Les forces spéciales du Corps des gardiens de la révolution islamique (CGRI) et les unités spéciales des forces de l’ordre ont maintenu une forte présence à Kermanshah alors que les manifestations se poursuivent à travers l’Iran dans un contexte de coupure d’Internet à l’échelle nationale, a appris le Réseau des droits de l’homme du Kurdistan (Kurdistan Human Rights Network, KHRN).
KHRN a confirmé l’identité de six autres citoyens kurdes tués ces derniers jours lors de manifestations à Kermanshah, après avoir été abattus par les forces des Gardiens de la révolution dans plusieurs quartiers de la ville, notamment Elahiyeh, Darreh Drezh, Nowbahar et Rashidi.
Les personnes tuées sont Amir-Ali Heydari, 17 ans ; Navid Salehi, 28 ans, infirmier à l’hôpital Farabi ; BayaT Sobhani, 40 ans, père de deux enfants, originaire du village de Shamshir à Paveh ; ainsi que Sajjad Feyzi, Mohammad Jafari et Erfan Jameh-Shourani.
Un agent de santé de Kermanshah a déclaré à KHRN que les conditions dans les centres médicaux sont « absolument catastrophiques », citant un nombre élevé de décès et affirmant que les familles subissent des pressions de la part des services de sécurité pour garder le silence en échange de la restitution des corps de leurs proches.
Par ailleurs, KHRN a reçu des informations indiquant qu’au moins cinq citoyens kurdes ont été tués lors de manifestations à Téhéran après avoir été abattus par les forces de sécurité.
Ils ont été identifiés comme étant Diyar Abdollahi, 32 ans, de Salmas ; Borhan Seyyedi du village de Yengejeh à Salmas ; Alireza Seydi, 16 ans, d’Abdanan ; Mohammad Zamani, père de deux enfants, d’Eyvan-e Gharb ; et Salam Mirani, père de trois enfants, du village de Cheshmidar à Sarvabad.

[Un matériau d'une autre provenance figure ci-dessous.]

(** C3: Liveness, under the conditions of [can_settle]: from a state the protocol
    reaches, wired and running, with an active listing before its deadline of an
    invoice that is still Listed (no one has opened its pool early), not frozen and in
    USDC, two transactions bring the invoice to Repaid, its pool closed: an investor
    pays what the listing lacks, a payer repays what is then owed. They need the
    tokens; the token has at most 7 decimals and is not the pool contract, the
    treasury accepts it and has room for the fee, the amounts are at most [SHARE_SAFE]
    (2^127 / 10^11), and investor and payer are two users and no contracts of the
    protocol. *)
Theorem open_listing_can_be_settled v s id l i late now w :
  sys_reachable w -> wired w -> market_wired w -> can_settle v s id l i late now w ->
  let w1 := run_tx (Marketplace.fund_invoice v id (l_asking_price l - l_funded_amount l))
              (call_of MARKET v now) w in
  let w2 := run_tx (FinancingPool.repay s id (l_token l) (owed_at now id l i late))
              (call_of POOL s now) w1 in
  rtc sys_step w w2 /\
  (exists i', slot w2 id = Some (StoredV2 i') /\ inv_status i' = Repaid) /\
  exists p, pool_of w2 id = Some p /\ p_is_closed p = true.
Proof.
  intros Hr Hw Hm Hs. pose proof Hs as [Ho (Hv & Hsv & _) Hi _ _ _ _].
  pose proof (call_of_tx MARKET v now Hv) as Htx. pose proof (Ho _ Htx eq_refl) as Hf.
  destruct (fund_succeeds _ _ _ _ _ _ Hr Hw Hm Hf) as ([] & w1 & H1).
  pose proof (fund_fills _ _ _ _ _ _ _ _ Htx H1 (cf_listing _ _ _ _ _ _ Hf) eq_refl Hi) as Hfl.
  assert (sys_step w w1) as Hs1.
  { by apply (sys_ret (ToMarket (Marketplace.CFundInvoice v id (l_asking_price l - l_funded_amount l)))
      (call_of MARKET v now)); [|eapply user_outside| |]. }
  assert (sys_reachable w1) as Hr1 by (eapply sys_reachable_steps; [done|by apply rtc_once]).
  pose proof (filled_can_repay _ _ _ _ _ _ _ _ _ Hr Hs H1 Hr1 Hfl) as Hc.
  pose proof (fl_wired _ _ _ _ _ _ Hfl Hw) as Hw1.
  destruct (repay_succeeds _ _ _ _ _ _ _ _ Hr1 Hw1 Hc) as ([] & w2 & H2).
  pose proof (repay_run _ _ _ _ _ _ _ _ _ Hr1 Hw1 Hc H2) as [Hp _ Hcl].
  assert (sys_step w1 w2) as Hs2.
  { apply (sys_ret (ToPool (FinancingPool.CRepay s id (l_token l) (owed_at now id l i late)))
      (call_of POOL s now)); [done|by eapply user_outside, call_of_tx|done|done]. }
  rewrite (run_tx_Ret _ _ _ _ _ H1). cbv zeta. rewrite (run_tx_Ret _ _ _ _ _ H2).
  destruct Hcl as [Hcl Hrep]; [cbn; unfold owed_at; cbn; lia|].
  split_and!; [by eapply rtc_l, rtc_once|done|by eexists].
Qed.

Une foule nombreuse a assisté aux funérailles d’Alireza Seydi le 11 janvier, où les forces de sécurité ont ouvert le feu sur les personnes en deuil qui scandaient des slogans antigouvernementaux.
KHRN a également obtenu les noms de plusieurs autres citoyens kurdes tués lors des manifestations à Téhéran et Mashhad. En raison des importantes perturbations d’Internet, la vérification de ces cas est toujours en cours.
Selon les données compilées par KHRN, depuis le début des manifestations, au moins 28 citoyens kurdes ont été tués par les tirs des forces de sécurité à Kuhdasht et Nurabad-e Delfan dans la province du Lorestan, à Malekshahi dans la province d’Ilam, à Kermanshah et Harsin dans la province de Kermanshah, à Téhéran dans la province de Téhéran et à Chenaran dans la province de Razavi Khorasan.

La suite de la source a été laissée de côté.